(INSTRUCTIONS TO FOLLOW): Scan the records for lines with the word "over", and copy every such line.

+++ DATA RECORDS

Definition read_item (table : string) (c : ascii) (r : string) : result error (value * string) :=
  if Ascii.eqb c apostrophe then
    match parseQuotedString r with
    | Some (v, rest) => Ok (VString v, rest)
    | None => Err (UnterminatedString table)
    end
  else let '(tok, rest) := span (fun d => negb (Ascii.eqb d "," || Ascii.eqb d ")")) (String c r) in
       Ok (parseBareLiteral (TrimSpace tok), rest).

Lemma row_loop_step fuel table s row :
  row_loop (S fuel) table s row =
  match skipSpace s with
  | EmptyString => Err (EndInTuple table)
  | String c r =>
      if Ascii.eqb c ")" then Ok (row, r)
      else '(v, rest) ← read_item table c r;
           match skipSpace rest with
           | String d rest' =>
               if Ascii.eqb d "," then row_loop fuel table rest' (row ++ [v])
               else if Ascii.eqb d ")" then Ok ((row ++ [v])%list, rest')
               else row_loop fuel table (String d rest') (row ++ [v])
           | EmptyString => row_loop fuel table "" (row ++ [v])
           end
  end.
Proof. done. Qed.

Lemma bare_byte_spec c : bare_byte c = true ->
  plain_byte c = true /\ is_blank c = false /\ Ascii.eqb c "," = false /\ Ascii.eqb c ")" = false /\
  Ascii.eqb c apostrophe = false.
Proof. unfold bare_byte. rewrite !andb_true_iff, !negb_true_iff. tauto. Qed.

++++++
+++ DATA RECORDS

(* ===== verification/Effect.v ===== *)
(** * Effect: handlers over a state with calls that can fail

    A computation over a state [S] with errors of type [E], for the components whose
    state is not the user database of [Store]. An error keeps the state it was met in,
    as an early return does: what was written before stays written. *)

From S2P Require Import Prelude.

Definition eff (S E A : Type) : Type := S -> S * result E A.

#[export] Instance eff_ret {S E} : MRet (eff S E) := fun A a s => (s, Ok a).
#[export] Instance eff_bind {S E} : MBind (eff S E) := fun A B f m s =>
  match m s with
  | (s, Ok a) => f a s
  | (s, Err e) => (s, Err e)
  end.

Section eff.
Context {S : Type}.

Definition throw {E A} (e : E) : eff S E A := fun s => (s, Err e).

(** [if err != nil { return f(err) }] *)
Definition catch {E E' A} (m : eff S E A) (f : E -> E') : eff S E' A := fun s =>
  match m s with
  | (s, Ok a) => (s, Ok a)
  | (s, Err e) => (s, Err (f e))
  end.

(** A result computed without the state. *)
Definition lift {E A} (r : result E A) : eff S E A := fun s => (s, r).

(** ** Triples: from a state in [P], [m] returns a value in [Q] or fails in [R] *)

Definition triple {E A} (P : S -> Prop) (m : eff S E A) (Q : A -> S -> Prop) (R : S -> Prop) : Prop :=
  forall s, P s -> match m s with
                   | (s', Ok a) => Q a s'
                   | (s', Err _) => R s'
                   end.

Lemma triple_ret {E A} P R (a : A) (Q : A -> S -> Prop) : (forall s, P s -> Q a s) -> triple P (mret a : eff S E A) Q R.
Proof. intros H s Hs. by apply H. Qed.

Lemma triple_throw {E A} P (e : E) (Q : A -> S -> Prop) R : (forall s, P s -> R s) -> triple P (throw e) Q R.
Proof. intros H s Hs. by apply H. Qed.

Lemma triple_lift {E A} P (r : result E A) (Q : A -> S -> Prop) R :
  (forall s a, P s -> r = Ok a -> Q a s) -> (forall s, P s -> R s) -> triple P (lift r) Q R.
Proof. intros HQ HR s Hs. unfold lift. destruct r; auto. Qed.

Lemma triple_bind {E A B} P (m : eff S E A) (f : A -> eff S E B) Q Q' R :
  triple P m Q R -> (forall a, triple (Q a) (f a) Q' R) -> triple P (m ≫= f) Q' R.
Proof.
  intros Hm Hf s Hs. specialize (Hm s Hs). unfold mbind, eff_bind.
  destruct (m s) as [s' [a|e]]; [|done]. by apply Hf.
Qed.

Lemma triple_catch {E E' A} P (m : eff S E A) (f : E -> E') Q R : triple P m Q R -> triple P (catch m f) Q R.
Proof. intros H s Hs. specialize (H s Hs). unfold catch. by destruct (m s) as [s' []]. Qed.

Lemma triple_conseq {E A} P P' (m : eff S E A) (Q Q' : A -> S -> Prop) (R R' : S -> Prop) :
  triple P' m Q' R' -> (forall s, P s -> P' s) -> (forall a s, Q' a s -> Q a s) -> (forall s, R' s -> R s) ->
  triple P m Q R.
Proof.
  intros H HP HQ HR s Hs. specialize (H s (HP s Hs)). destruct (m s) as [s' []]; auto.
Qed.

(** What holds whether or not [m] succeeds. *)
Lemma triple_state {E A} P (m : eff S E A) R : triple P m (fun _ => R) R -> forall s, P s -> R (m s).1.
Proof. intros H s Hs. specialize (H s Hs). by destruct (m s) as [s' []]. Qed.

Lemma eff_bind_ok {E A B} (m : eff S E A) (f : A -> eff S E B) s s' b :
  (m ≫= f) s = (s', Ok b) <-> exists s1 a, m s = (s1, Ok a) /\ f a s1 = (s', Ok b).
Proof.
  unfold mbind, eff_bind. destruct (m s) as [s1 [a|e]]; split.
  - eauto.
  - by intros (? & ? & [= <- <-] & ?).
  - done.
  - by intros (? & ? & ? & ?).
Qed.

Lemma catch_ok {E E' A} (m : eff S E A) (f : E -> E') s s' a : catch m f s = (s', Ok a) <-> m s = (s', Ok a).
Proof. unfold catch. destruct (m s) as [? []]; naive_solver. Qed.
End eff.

++++++

(ANSWER FOR THE TASK):
(** * Effect: handlers over a state with calls that can fail
    A computation over a state [S] with errors of type [E], for the components whose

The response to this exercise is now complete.